▸ **Records for this exercise**:
##########
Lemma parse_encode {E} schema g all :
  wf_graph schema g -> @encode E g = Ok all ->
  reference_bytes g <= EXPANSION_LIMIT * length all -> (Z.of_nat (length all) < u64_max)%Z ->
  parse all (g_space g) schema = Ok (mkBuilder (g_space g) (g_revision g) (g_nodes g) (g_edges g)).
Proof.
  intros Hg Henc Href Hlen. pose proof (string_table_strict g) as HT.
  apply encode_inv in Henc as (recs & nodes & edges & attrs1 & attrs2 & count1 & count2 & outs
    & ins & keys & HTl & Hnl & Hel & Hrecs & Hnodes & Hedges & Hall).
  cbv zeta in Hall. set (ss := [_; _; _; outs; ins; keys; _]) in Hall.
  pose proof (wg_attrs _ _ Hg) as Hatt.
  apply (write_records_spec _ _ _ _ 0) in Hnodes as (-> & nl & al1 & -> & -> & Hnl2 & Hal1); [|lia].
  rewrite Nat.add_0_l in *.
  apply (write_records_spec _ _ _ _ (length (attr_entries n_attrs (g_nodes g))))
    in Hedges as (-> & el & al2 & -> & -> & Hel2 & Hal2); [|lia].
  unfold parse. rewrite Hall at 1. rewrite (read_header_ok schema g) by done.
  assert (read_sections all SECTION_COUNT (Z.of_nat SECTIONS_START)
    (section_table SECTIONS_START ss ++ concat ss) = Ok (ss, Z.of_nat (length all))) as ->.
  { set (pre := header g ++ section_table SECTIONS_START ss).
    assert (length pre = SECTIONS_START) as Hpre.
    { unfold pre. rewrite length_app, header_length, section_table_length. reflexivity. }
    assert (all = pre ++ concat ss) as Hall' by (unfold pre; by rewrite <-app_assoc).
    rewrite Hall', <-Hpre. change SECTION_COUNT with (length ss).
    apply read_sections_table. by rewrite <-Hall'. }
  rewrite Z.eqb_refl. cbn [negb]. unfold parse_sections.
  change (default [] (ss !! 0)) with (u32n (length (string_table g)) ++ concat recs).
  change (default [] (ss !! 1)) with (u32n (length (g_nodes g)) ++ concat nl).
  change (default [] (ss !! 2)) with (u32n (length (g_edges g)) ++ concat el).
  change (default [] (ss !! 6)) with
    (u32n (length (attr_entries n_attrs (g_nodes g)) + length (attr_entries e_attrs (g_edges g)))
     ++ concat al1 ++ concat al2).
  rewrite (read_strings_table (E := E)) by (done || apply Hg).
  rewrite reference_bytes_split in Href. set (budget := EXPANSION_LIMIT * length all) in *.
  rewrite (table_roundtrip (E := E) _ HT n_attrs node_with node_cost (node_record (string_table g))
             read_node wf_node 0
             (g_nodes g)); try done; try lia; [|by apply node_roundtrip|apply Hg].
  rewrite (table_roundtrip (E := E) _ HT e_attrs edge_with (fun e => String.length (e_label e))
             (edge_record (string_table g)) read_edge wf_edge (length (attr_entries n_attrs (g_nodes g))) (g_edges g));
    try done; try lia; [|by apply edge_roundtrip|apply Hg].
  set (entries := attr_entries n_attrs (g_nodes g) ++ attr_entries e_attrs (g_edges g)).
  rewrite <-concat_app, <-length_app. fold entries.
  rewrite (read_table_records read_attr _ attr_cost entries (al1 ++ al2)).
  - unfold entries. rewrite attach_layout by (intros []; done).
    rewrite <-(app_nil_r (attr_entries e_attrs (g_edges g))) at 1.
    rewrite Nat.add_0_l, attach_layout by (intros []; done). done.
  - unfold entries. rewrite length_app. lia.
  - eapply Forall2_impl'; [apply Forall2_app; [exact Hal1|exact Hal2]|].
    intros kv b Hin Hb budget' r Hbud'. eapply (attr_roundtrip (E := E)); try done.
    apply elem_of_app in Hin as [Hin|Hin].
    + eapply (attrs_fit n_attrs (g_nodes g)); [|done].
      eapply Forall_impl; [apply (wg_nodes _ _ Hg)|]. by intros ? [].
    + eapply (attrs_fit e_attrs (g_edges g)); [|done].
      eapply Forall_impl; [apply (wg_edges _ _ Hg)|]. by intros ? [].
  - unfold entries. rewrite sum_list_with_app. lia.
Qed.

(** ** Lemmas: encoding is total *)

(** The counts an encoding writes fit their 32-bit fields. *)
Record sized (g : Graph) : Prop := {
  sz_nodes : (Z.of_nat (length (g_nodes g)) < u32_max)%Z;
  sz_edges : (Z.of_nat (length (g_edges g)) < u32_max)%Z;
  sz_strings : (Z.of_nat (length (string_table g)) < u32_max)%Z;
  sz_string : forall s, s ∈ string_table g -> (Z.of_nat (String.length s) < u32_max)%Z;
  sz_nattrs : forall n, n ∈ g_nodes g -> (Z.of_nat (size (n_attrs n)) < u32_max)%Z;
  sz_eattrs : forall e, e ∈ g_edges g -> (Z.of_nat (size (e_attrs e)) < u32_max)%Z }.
##########
▸ **Goal of the exercise**: Both end lines included, restate word for word the lines above from the line with "- unfold entries. rewrite sum_list_with_app." to the line with "sz_edges : (Z.of_nat", and nothing else.

▸ **Response**:
  - unfold entries. rewrite sum_list_with_app. lia.
Qed.

(** ** Lemmas: encoding is total *)

(** The counts an encoding writes fit their 32-bit fields. *)
Record sized (g : Graph) : Prop := {
  sz_nodes : (Z.of_nat (length (g_nodes g)) < u32_max)%Z;
  sz_edges : (Z.of_nat (length (g_edges g)) < u32_max)%Z;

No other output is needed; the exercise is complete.